• Data supplied:
(* ===== verification/UdpNet.v ===== *)
(** Class Udp_server and any number of objects of class Udp_client, each over a pool of its own, on
    one network: a datagram that has left may arrive late, out of order, several times or not at
    all.  Since both classes refine the abstract server of [UdpServerSpec], what happens on the
    network is proved of abstract servers and carried over to the classes.

    The constructor of Udp_client reads its member chunk_size_ without having set it, so each
    client comes with the value its storage held there, which decides how much of a datagram it
    takes.  [Outside] and [OutsideServer] are datagrams from elsewhere: nothing in the classes
    keeps them away, and they change where the receiver sends. *)

From S2P Require Import Prelude Bytes CMem LibpoolDec LibpoolClient BufferPool Mempool.
From S2P Require Import MempoolProps Format UdpServer UdpServerSpec UdpServerProps.
From S2P Require Import UdpClient UdpClientProps.
Local Open Scope Z_scope.

(** A handler that asio runs without a datagram from the network. *)
Inductive completion : Type := Sent (j : nat) | SendError (j : nat) | ReceiveError.

Definition completion_event (e : completion) : event :=
  match e with Sent j => EvSent j | SendError j => EvSendError j | ReceiveError => EvReceiveError end.

Inductive unet_event : Type :=
| ServerSends (bs : list Z)                     (* the server's application *)
| ClientSends (i : nat) (bs : list Z)           (* client i's application *)
| AtServer (e : completion)
| AtClient (i : nat) (e : completion)
| ToServer (i k : nat)                          (* client i's k-th datagram arrives *)
| ToClient (i k : nat)                          (* the server's k-th datagram arrives at client i *)
| Outside (i : nat) (from : endpoint) (bs : list Z)          (* from elsewhere to client i *)
| OutsideServer (from : endpoint) (bs : list Z).             (* and to the server *)

Section network.
Context {St : Type} `{BufferPool St}.

(** A process, and what its application gave it to send. *)
Record unet := UNet {
  srv : Udp_server (St := St);
  srv_given : list (list Z);
  clients : list (Client.Udp_client (St := St) * list (list Z))
}.

Context (saddr : endpoint) (addr : nat → endpoint).   (* the addresses of the sockets *)

Definition on_srv (g : list (list Z)) (e : event) : M unet unit := λ s,
  let back v := UNet v (srv_given s ++ g) (clients s) in
  match step e (srv s) with
  | Ok _ v => Ok tt (back v)
  | Throw x v => Throw x (back v)
  | UB u => UB u
  | OutOfFuel => OutOfFuel
  end.

Definition on_cl (i : nat) (g : list (list Z)) (e : event) : M unet unit := λ s,
  match clients s !! i with
  | None => Ok tt s
  | Some (c, given) =>
      let back c' := UNet (srv s) (srv_given s) (<[i:=(c', given ++ g)]> (clients s)) in
      match Client.step e c with
      | Ok _ c' => Ok tt (back c')
      | Throw x c' => Throw x (back c')
      | UB u => UB u
      | OutOfFuel => OutOfFuel
      end
  end.

Definition unet_step (e : unet_event) : M unet unit :=
  s ← get;
  match e with
  | ServerSends bs => on_srv [bs] (EvApp bs)
  | ClientSends i bs => on_cl i [bs] (EvApp bs)
  | AtServer e => on_srv [] (completion_event e)
  | AtClient i e => on_cl i [] (completion_event e)
  | ToServer i k =>
      match c ← clients s !! i; Client.wire c.1 !! k with
      | Some (to, bs) =>
          if bool_decide (to = saddr) then on_srv [] (EvReceived (addr i) bs) else mret tt
      | None => mret tt
      end
  | ToClient i k =>
      match wire (srv s) !! k with
      | Some (to, bs) =>
          if bool_decide (to = addr i) then on_cl i [] (EvReceived saddr bs) else mret tt
      | None => mret tt
      end
  | Outside i from bs => on_cl i [] (EvReceived from bs)
  | OutsideServer from bs => on_srv [] (EvReceived from bs)
  end.

Fixpoint unet_run (es : list unet_event) : M unet unit :=
  match es with
  | [] => mret tt
  | e :: es' => unet_step e;; unet_run es'
  end.
End network.
Arguments unet St : clear implicits.

(** ** Abstract servers *)

(** An abstract server that sends only to [D] only what is in [G], and prints only [L]. *)
Record keeps (D : endpoint → Prop) (G : list Z → Prop) (L : chars → Prop) (a : aserver) : Prop := {
  k_remote : D (a_remote a);
  k_pending : Forall (λ d, D d.1 ∧ G d.2) (a_pending a);
  k_wire : Forall (λ d, D d.1 ∧ G d.2) (a_wire a);
  k_out : Forall L (a_out a)
}.

Lemma keeps_mono (D D' : endpoint → Prop) (G G' : list Z → Prop) (L L' : chars → Prop) a :
  (∀ d, D d → D' d) → (∀ b, G b → G' b) → (∀ l, L l → L' l) → keeps D G L a → keeps D' G' L' a.
Proof.
  intros HD HG HL [Hr Hp Hw Ho]. split; [auto|eapply Forall_impl; [done|]..]; naive_solver.
Qed.

(** What an event has to bring for that. *)
Definition event_keeps (sz : Z) (D : endpoint → Prop) (G : list Z → Prop) (L : chars → Prop) (e : event) : Prop :=
  match e with
  | EvReceived from bs => D from ∧ ∀ hx, Forall L (receive_report hx (take (Z.to_nat sz) bs))
  | EvApp bs => G bs
  | EvSent _ => L (text "async_send() complete")
  | _ => True
  end.

Lemma keeps_step sz N D G L e a :
  event_keeps sz D G L e → keeps D G L a → keeps D G L (spec_step sz N e a).
Proof.
  intros He Ha. pose proof Ha as [Hr Hp Hw Ho]. destruct e as [from bs| |bs|i|i]; cbn in He |- *.
  - destruct (a_recv a); [|done]. split; cbn; [apply He|done|done|].
    apply Forall_app_2; [done|apply He].
  - destruct (a_recv a); [by split|done].
  - case_match; [|done]. split; cbn; [done| |done|done]. apply Forall_app_2; [done|]. by repeat constructor.
  - destruct (a_pending a !! i) as [d|] eqn:Hi; [|done]. split; cbn; [done|by apply Forall_delete| |].
    + apply Forall_app_2; [done|]. constructor; [by eapply (Forall_lookup_1 _ _ _ _ Hp)|constructor].
    + apply Forall_app_2; [done|]. by repeat constructor.
  - destruct (a_pending a !! i) as [d|] eqn:Hi; [|done]. split; cbn; [done|by apply Forall_delete|done|done].
Qed.

(** ** The network *)

Section proof.
Context {St : Type} `{BufferPoolLaws St}.
Context (saddr local : endpoint) (addr : nat → endpoint).
Context (szs szc : Z) (Ns Nc : nat).       (* the pools of the server and of the clients *)
Context (foreign : endpoint → list Z → Prop).   (* the datagrams that come from elsewhere *)

(** The line printed for a datagram that has left, or one of those for a message of a client or
    for a datagram from elsewhere. *)
Definition server_line (gs : list (list (list Z))) (line : chars) : Prop :=
  line = text "async_send() complete" ∨
  ∃ m hx, ((∃ i g, gs !! i = Some g ∧ m ∈ g) ∨ ∃ from, foreign from m) ∧
          line ∈ receive_report hx (take (Z.to_nat szs) m).

(** The server's own address, one of its clients, or the source of a datagram from elsewhere. *)
Definition known_peer (n : nat) (d : endpoint) : Prop :=
  d = local ∨ (∃ i, (i < n)%nat ∧ d = addr i) ∨ ∃ bs, foreign d bs.

(** The server, or the source of a datagram from elsewhere. *)
Definition client_peer (d : endpoint) : Prop := d = saddr ∨ ∃ bs, foreign d bs.

Abbreviation client_keeps g := (keeps client_peer (λ b, b ∈ g) (λ _, True)).
Abbreviation server_keeps sg gs :=
  (keeps (known_peer (length gs)) (λ b, b ∈ sg) (server_line gs)).

Record unet_ok (s : unet St) : Prop := {
  uk_clients i c g : clients s !! i = Some (c, g) → ∃ v, follows (Sizes szc v) Nc (client_keeps g) c;
  uk_server : ∃ a, rep szs Ns (srv s) a ∧ server_keeps (srv_given s) (clients s).*2 a
}.

(** Applications send what fits a chunk. *)
Definition unet_event_ok (e : unet_event) : Prop :=
  match e with
  | ServerSends bs => Z.of_nat (length bs) ≤ szs
  | ClientSends _ bs => Z.of_nat (length bs) ≤ szc
  | Outside _ from bs | OutsideServer from bs => foreign from bs
  | _ => True
  end.

Lemma on_srv_ok g e s :
  event_ok szs e →
  event_keeps szs (known_peer (length (clients s).*2)) (λ b, b ∈ srv_given s ++ g)
    (server_line (clients s).*2) e →
  unet_ok s → wp (on_srv g e) (λ _ s', unet_ok s') s.
Proof.
  intros He Hk [Hc (a & Ha & Hka)]. pose proof (rep_step szs Ns _ _ e Ha He) as Hstep.
  unfold wp, on_srv in *. destruct (step e (srv s)) as [[] v| | |]; [|done..].
  split; [exact Hc|]. eexists. split; [exact Hstep|]. apply keeps_step; [exact Hk|].
  eapply keeps_mono; [..|exact Hka]; [done| |done]. intros b ?. apply elem_of_app. by left.
Qed.

Lemma server_line_grows gs i g g' line :
  gs !! i = Some g → server_line gs line → server_line (<[i:=g ++ g']> gs) line.
Proof.
  intros Hi [->|(m & hx & Hm & Hl)]; [by left|right]. exists m, hx. split; [|done].
  destruct Hm as [(j & gj & Hj & Hm)|?]; [left|by right]. destruct (decide (i = j)) as [<-|Hne].
  - exists i, (g ++ g'). rewrite list_lookup_insert_eq by (by eapply lookup_lt_Some).
    simplify_eq. split; [done|]. apply elem_of_app. by left.
  - exists j, gj. by rewrite list_lookup_insert_ne.
Qed.

Lemma on_cl_ok i g e s :
  event_ok szc e →
  (∀ v c gi, clients s !! i = Some (c, gi) →
    event_keeps v client_peer (λ b, b ∈ gi ++ g) (λ _, True) e) →
  unet_ok s → wp (on_cl i g e) (λ _ s', unet_ok s') s.
Proof.
  intros He Hk [Hc (a & Ha & Hka)]. unfold wp, on_cl.
  destruct (clients s !! i) as [[c gi]|] eqn:Hi; [|by split; [|exists a]].
  destruct (Hc i c gi Hi) as (v & Hf).
  pose proof (follows_step (Sizes szc v) Nc _ (client_keeps (gi ++ g)) c e He
    (λ a Ha, keeps_step v Nc _ _ _ e a (Hk v c gi eq_refl)
       (keeps_mono _ _ _ _ _ _ a (λ d Hd, Hd) (λ b Hb, proj2 (elem_of_app _ _ b) (or_introl Hb)) (λ l Hl, Hl) Ha))
    Hf) as Hstep.
  unfold wp in Hstep. destruct (Client.step e c) as [[] c'| | |]; [|done..].
  assert ((clients s).*2 !! i = Some gi) as Hg by (by rewrite list_lookup_fmap, Hi).
  split; cbn [clients srv srv_given].
  - intros j cj gj Hj. destruct (decide (i = j)) as [<-|Hne].
    + rewrite list_lookup_insert_eq in Hj by (by eapply lookup_lt_Some). simplify_eq. by exists v.
    + rewrite list_lookup_insert_ne in Hj by done. by apply (Hc j).
  - exists a. split; [done|]. rewrite list_fmap_insert. cbn [snd].
    eapply keeps_mono; [..|exact Hka].
    + intros d. by rewrite length_insert.
    + done.
    + intros line. by apply server_line_grows.
Qed.

Lemma unet_step_ok s e : unet_event_ok e → unet_ok s → wp (unet_step saddr addr e) (λ _ s', unet_ok s') s.
Proof.
  intros Hin Hs. pose proof Hs as [Hc (a & Ha & Hka)]. unfold unet_step. apply wp_get_bind.
  destruct e as [bs|i bs|e|i e|i k|i k|i from bs|from bs]; cbn in Hin.
  - apply on_srv_ok; [done| |done]. cbn. apply elem_of_app. right. by apply list_elem_of_singleton.
  - apply on_cl_ok; [done| |done]. intros v c gi Hi. cbn. apply elem_of_app. right. by apply list_elem_of_singleton.
  - apply on_srv_ok; [by destruct e| |done]. destruct e; cbn; [by left|done|done].
  - apply on_cl_ok; [by destruct e| |done]. by destruct e.
  - destruct (clients s !! i ≫= _) as [[to bs]|] eqn:Hk; [|by apply wp_ret].
    apply bind_Some in Hk as ([c g] & Hi & Hk). cbn in Hk. case_bool_decide; [|by apply wp_ret].
    destruct (Hc i c g Hi) as (v & Hf). destruct (follows_view _ _ _ _ Hf) as (ac & [_ _ Hw _] & Hwire & _).
    rewrite Hwire in Hk. destruct (Forall_lookup_1 _ _ _ _ Hw Hk) as [_ Hbs]. cbn in Hbs.
    assert ((clients s).*2 !! i = Some g) as Hg by (by rewrite list_lookup_fmap, Hi).
    apply on_srv_ok; [done| |done]. split.
    + right. left. exists i. split; [by eapply lookup_lt_Some|done].
    + intros hx. apply Forall_forall. intros line Hl. right. exists bs, hx. split; [|done]. left. by exists i, g.
  - destruct (wire (srv s) !! k) as [[to bs]|] eqn:Hk; [|by apply wp_ret].
    case_bool_decide; [|by apply wp_ret]. apply on_cl_ok; [done| |done]. intros v c gi Hi. split; [by left|].
    intros hx. by apply Forall_true.
  - apply on_cl_ok; [done| |done]. intros v c gi Hi. split; [right; by exists bs|].
    intros hx. by apply Forall_true.
  - apply on_srv_ok; [done| |done]. split; [right; right; by exists bs|].
    intros hx. apply Forall_forall. intros line Hl. right. exists bs, hx. split; [|done]. right. by exists from.
Qed.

• Activity: Please give an exact copy of the lines above, beginning with the line containing "- apply on_cl_ok; [done| |done]. intros v c gi Hi. cbn." and running through the line containing "[by eapply lookup_lt_Some|done].", and of no other lines.

• Task solution:
  - apply on_cl_ok; [done| |done]. intros v c gi Hi. cbn. apply elem_of_app. right. by apply list_elem_of_singleton.
  - apply on_srv_ok; [by destruct e| |done]. destruct e; cbn; [by left|done|done].
  - apply on_cl_ok; [by destruct e| |done]. by destruct e.
  - destruct (clients s !! i ≫= _) as [[to bs]|] eqn:Hk; [|by apply wp_ret].
    apply bind_Some in Hk as ([c g] & Hi & Hk). cbn in Hk. case_bool_decide; [|by apply wp_ret].
    destruct (Hc i c g Hi) as (v & Hf). destruct (follows_view _ _ _ _ Hf) as (ac & [_ _ Hw _] & Hwire & _).
    rewrite Hwire in Hk. destruct (Forall_lookup_1 _ _ _ _ Hw Hk) as [_ Hbs]. cbn in Hbs.
    assert ((clients s).*2 !! i = Some g) as Hg by (by rewrite list_lookup_fmap, Hi).
    apply on_srv_ok; [done| |done]. split.
    + right. left. exists i. split; [by eapply lookup_lt_Some|done].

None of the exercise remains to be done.